Look below for the lines from the one with "(** [FfiResult::to_result] on" to the one with "Definition shutdown_unsafe (ss", and copy exactly those lines, both ends included.

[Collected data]
========================
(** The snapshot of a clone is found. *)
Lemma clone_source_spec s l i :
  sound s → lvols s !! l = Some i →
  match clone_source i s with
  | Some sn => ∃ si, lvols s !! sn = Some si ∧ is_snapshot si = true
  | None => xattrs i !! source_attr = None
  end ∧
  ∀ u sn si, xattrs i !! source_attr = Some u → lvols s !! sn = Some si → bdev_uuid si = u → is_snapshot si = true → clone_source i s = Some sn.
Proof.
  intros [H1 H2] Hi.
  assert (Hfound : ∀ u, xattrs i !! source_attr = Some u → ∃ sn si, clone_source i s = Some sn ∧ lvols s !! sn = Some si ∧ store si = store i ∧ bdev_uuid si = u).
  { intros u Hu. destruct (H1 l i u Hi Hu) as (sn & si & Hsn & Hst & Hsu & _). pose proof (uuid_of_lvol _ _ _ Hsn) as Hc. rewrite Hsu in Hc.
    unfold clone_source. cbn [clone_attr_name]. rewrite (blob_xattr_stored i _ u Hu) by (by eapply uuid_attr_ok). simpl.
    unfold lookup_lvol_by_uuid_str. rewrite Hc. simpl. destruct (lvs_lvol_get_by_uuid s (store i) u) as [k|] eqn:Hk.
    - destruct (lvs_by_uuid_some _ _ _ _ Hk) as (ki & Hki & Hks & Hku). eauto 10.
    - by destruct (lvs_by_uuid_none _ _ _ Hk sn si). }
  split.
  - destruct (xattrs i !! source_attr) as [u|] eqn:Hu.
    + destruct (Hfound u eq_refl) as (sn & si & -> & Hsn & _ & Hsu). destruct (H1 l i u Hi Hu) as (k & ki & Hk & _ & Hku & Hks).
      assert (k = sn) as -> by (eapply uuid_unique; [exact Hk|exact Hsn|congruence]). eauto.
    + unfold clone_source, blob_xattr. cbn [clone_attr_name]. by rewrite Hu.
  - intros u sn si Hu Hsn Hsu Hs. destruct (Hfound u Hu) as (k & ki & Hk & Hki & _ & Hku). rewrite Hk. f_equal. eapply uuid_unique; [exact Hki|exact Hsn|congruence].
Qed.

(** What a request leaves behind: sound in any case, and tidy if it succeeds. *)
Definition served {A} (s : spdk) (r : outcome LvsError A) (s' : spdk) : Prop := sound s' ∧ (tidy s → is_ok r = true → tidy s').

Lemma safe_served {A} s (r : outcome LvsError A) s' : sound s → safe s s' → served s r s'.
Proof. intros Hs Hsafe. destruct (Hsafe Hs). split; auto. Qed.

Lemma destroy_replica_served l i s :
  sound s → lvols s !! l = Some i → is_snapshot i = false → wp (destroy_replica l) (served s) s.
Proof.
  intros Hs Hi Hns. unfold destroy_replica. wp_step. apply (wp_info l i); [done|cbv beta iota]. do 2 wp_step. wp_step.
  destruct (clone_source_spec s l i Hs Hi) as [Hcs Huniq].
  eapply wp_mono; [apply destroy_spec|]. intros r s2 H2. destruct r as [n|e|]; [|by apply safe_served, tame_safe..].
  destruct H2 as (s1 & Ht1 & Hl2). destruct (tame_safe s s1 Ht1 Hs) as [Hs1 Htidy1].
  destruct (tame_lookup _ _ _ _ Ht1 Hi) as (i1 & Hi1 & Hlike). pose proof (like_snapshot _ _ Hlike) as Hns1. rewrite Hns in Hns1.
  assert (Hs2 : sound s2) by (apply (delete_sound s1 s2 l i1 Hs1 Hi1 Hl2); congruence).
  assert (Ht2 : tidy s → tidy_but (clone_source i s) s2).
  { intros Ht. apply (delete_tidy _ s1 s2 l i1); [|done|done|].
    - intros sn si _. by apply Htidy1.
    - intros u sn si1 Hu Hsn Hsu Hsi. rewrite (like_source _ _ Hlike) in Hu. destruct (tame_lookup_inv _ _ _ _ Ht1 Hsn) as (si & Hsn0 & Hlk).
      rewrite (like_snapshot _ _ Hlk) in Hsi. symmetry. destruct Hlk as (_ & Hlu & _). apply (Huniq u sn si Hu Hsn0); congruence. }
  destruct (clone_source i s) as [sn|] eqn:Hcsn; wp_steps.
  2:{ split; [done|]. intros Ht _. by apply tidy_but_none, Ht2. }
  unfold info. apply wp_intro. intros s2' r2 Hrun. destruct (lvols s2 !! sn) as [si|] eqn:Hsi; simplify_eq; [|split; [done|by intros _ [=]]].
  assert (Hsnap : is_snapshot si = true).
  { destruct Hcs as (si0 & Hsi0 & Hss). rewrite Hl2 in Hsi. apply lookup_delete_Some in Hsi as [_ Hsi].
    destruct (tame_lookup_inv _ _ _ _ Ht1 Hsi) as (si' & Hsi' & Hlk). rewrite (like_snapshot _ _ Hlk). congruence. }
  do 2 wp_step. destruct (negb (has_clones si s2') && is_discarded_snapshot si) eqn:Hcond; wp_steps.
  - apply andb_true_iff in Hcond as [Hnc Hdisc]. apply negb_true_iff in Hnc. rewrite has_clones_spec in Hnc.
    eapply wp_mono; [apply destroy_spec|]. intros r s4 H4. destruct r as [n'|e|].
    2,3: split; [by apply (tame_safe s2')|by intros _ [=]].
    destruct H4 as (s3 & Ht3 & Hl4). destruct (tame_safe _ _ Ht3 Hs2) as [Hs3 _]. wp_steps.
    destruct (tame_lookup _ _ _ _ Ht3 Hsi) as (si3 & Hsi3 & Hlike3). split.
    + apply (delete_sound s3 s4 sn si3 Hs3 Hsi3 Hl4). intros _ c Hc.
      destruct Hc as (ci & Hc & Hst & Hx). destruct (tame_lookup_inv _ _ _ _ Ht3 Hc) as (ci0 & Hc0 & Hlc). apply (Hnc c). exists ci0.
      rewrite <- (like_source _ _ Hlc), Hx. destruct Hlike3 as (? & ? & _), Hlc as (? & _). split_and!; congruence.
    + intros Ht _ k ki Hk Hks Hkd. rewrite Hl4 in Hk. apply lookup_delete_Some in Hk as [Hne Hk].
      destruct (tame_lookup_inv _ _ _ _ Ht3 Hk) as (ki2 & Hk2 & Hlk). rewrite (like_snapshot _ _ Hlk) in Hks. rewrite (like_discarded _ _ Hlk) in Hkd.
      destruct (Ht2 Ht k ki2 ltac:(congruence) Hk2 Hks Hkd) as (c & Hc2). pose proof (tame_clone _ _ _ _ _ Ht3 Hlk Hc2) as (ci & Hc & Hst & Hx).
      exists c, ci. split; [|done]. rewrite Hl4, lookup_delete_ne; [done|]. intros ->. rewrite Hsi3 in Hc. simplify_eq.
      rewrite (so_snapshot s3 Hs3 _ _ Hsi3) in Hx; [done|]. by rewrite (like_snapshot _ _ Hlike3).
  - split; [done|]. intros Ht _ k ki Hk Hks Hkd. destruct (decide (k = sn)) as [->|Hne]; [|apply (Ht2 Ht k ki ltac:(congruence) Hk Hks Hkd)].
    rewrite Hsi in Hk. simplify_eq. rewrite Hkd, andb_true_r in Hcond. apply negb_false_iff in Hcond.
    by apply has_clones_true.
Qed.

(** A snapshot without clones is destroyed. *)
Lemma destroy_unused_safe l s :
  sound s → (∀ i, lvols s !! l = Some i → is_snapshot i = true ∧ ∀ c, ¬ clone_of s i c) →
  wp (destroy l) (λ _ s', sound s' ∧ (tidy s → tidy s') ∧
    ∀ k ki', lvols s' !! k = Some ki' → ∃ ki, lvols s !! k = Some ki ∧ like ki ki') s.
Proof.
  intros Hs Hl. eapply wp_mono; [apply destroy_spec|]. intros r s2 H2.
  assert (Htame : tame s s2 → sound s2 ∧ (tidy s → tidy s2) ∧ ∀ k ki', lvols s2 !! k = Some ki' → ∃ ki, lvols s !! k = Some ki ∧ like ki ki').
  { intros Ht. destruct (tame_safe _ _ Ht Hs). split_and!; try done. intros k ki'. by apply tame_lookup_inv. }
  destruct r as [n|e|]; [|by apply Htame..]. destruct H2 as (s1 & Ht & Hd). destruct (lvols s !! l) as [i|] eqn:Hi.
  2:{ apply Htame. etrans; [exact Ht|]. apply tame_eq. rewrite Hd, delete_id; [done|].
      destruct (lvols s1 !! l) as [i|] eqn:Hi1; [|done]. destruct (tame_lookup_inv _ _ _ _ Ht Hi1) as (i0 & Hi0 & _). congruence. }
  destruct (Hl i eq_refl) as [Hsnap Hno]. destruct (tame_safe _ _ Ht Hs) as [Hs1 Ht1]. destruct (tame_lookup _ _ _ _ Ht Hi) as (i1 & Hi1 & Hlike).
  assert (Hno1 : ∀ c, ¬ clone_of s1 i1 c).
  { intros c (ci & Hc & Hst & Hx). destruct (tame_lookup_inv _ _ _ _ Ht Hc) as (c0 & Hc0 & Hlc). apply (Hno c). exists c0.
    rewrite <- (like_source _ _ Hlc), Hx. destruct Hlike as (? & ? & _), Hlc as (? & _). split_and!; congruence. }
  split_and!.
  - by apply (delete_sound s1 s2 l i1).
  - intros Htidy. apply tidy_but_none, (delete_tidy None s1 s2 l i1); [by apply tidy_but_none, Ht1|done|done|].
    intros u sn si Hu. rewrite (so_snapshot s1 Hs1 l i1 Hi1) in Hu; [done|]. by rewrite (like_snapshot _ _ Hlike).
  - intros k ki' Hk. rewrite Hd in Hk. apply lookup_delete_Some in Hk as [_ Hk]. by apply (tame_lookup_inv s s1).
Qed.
========================
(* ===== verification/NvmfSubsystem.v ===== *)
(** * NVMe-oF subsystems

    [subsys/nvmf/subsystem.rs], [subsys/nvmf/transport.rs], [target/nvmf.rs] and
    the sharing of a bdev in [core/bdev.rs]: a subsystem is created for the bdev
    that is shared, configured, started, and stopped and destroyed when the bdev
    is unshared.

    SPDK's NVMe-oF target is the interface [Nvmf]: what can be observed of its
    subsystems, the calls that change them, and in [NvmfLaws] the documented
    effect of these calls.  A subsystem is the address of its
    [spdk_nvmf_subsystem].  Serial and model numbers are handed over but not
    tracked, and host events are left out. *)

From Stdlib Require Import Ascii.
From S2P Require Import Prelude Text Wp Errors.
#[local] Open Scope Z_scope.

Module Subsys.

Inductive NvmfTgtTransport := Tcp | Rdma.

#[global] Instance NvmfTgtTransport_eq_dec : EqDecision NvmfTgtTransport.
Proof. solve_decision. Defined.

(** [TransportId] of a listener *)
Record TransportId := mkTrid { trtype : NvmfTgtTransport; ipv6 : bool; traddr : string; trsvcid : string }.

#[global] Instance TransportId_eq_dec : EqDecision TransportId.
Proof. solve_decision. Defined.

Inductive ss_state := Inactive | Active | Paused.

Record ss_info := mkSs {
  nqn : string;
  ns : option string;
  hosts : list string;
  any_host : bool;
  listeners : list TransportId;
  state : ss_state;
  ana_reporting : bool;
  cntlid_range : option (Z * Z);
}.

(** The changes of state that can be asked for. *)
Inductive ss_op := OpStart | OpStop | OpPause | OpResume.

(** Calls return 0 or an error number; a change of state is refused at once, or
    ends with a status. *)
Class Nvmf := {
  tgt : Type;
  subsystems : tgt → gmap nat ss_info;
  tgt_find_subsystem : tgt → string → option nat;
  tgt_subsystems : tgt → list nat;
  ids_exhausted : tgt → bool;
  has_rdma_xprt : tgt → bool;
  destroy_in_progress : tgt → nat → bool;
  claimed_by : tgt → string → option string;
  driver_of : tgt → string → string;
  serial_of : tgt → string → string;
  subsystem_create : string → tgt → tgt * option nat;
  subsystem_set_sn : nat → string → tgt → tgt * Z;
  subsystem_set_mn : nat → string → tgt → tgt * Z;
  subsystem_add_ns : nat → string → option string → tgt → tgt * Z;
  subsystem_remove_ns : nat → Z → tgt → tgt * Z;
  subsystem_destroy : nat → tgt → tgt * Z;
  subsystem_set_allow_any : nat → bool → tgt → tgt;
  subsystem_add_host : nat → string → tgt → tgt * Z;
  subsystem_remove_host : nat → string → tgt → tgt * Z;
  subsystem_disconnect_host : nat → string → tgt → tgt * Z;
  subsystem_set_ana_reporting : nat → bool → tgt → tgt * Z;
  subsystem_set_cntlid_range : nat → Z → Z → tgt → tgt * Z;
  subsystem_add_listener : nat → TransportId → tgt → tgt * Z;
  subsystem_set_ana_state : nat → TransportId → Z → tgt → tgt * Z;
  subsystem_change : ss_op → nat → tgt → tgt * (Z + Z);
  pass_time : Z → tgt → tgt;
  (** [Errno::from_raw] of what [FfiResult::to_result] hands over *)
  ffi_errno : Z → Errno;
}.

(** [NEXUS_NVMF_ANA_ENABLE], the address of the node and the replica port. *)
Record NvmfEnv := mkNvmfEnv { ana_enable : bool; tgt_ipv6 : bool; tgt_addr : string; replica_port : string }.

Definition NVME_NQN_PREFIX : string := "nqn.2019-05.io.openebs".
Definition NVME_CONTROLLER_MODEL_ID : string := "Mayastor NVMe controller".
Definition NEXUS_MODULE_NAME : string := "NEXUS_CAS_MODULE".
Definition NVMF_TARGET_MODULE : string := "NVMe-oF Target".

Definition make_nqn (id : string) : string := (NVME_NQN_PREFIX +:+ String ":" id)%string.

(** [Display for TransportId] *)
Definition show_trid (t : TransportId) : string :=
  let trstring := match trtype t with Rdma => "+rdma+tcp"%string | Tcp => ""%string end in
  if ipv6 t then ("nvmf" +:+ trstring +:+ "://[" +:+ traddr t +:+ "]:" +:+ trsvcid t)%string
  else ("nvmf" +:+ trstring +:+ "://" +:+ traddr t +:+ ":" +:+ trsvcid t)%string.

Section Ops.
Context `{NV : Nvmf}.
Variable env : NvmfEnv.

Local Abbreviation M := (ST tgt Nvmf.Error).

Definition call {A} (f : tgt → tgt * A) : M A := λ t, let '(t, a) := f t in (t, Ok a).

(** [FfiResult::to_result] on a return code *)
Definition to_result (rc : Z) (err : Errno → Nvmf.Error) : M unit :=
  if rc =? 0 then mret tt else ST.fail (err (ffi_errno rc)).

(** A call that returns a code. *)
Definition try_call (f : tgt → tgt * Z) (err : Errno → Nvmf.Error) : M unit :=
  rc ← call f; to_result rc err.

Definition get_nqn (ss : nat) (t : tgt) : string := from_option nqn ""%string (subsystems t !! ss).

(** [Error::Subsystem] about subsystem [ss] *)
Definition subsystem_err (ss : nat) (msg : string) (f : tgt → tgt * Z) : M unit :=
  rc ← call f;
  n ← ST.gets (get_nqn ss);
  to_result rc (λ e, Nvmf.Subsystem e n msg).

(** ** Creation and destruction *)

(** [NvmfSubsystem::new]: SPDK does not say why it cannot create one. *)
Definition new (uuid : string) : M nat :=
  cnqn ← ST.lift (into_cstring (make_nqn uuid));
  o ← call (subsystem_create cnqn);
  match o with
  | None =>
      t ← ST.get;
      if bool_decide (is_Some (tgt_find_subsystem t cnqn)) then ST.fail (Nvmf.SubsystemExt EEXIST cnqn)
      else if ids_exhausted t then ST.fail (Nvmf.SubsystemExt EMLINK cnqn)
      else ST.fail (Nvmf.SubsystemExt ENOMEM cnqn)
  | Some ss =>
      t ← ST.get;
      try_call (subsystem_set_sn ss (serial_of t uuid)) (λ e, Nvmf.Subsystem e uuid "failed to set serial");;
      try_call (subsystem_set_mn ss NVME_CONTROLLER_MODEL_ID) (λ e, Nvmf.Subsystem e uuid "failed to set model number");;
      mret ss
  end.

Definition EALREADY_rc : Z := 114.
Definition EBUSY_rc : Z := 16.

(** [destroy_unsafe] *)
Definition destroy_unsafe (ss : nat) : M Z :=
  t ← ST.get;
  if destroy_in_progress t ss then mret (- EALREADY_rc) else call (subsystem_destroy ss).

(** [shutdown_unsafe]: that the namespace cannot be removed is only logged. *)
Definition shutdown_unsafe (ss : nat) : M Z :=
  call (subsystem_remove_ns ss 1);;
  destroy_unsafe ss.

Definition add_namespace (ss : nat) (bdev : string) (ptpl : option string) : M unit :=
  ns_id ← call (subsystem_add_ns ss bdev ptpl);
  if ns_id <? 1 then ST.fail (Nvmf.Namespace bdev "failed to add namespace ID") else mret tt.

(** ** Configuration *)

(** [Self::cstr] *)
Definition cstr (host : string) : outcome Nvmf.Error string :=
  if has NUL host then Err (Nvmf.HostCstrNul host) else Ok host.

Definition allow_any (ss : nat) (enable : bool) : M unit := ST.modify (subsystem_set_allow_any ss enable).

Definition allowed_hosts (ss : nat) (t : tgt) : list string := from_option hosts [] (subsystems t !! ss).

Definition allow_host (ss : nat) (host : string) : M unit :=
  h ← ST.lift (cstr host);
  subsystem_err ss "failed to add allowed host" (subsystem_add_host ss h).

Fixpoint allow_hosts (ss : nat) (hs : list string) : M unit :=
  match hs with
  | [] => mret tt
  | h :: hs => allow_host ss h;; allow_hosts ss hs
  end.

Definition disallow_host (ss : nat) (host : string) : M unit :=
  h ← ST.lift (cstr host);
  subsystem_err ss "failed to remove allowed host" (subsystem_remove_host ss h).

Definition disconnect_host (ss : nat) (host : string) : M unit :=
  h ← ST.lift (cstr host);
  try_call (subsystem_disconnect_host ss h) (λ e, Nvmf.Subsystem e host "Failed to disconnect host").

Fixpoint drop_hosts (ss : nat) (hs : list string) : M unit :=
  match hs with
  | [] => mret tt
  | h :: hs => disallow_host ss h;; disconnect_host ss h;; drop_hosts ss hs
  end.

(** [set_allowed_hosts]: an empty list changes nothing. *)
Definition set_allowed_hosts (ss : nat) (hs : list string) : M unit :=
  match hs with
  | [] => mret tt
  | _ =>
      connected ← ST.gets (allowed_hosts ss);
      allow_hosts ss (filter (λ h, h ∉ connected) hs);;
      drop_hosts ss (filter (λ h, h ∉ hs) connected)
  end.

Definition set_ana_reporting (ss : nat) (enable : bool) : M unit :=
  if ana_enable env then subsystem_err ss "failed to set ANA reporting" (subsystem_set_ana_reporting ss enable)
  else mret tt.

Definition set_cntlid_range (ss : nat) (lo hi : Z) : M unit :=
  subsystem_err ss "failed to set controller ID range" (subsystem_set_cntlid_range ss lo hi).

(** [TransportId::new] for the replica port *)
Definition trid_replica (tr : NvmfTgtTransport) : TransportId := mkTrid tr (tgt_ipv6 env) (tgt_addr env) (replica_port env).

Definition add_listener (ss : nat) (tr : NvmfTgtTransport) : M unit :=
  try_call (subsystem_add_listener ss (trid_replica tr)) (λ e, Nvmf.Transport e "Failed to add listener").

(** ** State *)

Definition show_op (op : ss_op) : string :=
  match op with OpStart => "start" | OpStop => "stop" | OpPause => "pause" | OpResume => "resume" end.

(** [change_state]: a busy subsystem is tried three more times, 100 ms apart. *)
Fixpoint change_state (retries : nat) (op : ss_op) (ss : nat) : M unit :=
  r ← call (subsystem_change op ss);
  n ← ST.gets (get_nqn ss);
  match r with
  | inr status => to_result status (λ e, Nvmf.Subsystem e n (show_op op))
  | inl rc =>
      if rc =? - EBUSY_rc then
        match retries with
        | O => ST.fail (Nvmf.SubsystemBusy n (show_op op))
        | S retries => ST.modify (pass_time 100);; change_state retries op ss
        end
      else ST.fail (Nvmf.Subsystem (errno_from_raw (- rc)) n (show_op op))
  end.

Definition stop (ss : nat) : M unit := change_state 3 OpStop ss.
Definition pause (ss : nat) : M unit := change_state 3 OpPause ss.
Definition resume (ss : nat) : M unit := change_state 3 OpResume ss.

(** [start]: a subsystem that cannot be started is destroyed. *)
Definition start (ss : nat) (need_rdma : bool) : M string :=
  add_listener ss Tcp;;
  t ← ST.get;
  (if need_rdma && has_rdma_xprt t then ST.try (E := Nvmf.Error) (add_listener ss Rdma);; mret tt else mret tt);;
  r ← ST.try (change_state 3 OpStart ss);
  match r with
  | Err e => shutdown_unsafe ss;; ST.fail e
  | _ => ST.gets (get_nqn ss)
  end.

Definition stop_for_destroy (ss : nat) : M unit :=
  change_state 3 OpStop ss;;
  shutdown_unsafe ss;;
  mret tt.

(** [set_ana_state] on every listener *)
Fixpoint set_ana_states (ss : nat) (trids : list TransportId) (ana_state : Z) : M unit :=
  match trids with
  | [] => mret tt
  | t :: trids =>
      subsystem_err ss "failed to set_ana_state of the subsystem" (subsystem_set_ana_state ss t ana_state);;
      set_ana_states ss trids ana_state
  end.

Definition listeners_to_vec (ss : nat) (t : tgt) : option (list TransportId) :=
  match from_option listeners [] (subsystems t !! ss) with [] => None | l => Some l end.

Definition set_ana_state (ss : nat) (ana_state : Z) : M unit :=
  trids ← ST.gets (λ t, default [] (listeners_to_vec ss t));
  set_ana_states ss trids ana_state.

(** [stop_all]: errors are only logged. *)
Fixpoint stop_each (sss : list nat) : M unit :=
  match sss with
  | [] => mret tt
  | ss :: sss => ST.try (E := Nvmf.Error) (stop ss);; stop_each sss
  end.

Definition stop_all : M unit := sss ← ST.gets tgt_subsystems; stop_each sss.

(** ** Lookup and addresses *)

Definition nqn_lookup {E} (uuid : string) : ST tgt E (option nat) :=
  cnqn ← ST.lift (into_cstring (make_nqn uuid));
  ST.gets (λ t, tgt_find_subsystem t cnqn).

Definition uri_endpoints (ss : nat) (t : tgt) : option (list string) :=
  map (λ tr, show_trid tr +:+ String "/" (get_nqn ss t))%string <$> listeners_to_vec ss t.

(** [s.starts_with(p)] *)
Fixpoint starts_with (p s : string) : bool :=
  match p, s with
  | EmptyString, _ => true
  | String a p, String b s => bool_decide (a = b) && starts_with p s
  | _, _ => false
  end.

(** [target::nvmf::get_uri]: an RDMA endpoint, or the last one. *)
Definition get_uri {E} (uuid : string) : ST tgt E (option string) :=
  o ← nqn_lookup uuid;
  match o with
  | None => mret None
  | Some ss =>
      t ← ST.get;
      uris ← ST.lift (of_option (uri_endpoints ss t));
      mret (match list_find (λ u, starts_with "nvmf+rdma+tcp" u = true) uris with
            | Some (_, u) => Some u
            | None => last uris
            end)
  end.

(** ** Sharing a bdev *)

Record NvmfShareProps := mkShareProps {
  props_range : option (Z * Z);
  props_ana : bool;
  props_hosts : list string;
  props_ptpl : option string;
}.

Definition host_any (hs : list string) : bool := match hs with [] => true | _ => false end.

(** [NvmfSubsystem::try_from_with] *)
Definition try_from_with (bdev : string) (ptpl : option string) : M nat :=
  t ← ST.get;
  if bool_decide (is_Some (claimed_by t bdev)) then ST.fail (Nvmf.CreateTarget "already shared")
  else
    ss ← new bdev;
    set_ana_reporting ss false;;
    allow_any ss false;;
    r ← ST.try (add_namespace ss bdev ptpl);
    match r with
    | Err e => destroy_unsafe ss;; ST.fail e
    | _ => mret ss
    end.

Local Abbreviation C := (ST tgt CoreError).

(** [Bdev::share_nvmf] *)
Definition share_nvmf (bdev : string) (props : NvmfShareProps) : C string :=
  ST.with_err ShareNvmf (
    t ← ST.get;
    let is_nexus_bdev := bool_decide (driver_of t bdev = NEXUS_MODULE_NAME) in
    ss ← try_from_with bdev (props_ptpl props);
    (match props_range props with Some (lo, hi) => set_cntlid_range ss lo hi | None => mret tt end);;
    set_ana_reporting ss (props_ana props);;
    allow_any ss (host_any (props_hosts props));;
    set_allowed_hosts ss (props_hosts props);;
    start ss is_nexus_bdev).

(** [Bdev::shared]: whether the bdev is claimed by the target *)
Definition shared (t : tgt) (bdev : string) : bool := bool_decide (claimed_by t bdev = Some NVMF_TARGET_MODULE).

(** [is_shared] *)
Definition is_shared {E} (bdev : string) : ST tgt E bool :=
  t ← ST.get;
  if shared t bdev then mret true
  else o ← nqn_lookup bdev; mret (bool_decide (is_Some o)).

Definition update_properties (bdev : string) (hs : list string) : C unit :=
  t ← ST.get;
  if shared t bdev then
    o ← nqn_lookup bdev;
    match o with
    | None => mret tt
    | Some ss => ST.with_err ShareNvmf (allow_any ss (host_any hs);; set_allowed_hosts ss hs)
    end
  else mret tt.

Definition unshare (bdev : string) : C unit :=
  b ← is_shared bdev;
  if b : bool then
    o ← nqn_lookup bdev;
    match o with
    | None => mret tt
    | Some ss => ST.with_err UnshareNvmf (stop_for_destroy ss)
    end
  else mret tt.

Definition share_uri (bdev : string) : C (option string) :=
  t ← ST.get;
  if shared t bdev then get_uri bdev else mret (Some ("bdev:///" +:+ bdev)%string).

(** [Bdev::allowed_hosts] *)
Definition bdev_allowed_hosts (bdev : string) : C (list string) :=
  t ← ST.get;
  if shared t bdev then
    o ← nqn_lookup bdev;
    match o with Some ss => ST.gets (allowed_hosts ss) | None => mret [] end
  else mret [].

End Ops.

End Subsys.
========================
SOLUTION TO THE EXERCISE -
(** [FfiResult::to_result] on a return code *)
Definition to_result (rc : Z) (err : Errno → Nvmf.Error) : M unit :=
  if rc =? 0 then mret tt else ST.fail (err (ffi_errno rc)).

(** A call that returns a code. *)
Definition try_call (f : tgt → tgt * Z) (err : Errno → Nvmf.Error) : M unit :=
  rc ← call f; to_result rc err.

Definition get_nqn (ss : nat) (t : tgt) : string := from_option nqn ""%string (subsystems t !! ss).

(** [Error::Subsystem] about subsystem [ss] *)
Definition subsystem_err (ss : nat) (msg : string) (f : tgt → tgt * Z) : M unit :=
  rc ← call f;
  n ← ST.gets (get_nqn ss);
  to_result rc (λ e, Nvmf.Subsystem e n msg).

(** ** Creation and destruction *)

(** [NvmfSubsystem::new]: SPDK does not say why it cannot create one. *)
Definition new (uuid : string) : M nat :=
  cnqn ← ST.lift (into_cstring (make_nqn uuid));
  o ← call (subsystem_create cnqn);
  match o with
  | None =>
      t ← ST.get;
      if bool_decide (is_Some (tgt_find_subsystem t cnqn)) then ST.fail (Nvmf.SubsystemExt EEXIST cnqn)
      else if ids_exhausted t then ST.fail (Nvmf.SubsystemExt EMLINK cnqn)
      else ST.fail (Nvmf.SubsystemExt ENOMEM cnqn)
  | Some ss =>
      t ← ST.get;
      try_call (subsystem_set_sn ss (serial_of t uuid)) (λ e, Nvmf.Subsystem e uuid "failed to set serial");;
      try_call (subsystem_set_mn ss NVME_CONTROLLER_MODEL_ID) (λ e, Nvmf.Subsystem e uuid "failed to set model number");;
      mret ss
  end.

Definition EALREADY_rc : Z := 114.
Definition EBUSY_rc : Z := 16.

(** [destroy_unsafe] *)
Definition destroy_unsafe (ss : nat) : M Z :=
  t ← ST.get;
  if destroy_in_progress t ss then mret (- EALREADY_rc) else call (subsystem_destroy ss).

(** [shutdown_unsafe]: that the namespace cannot be removed is only logged. *)
Definition shutdown_unsafe (ss : nat) : M Z :=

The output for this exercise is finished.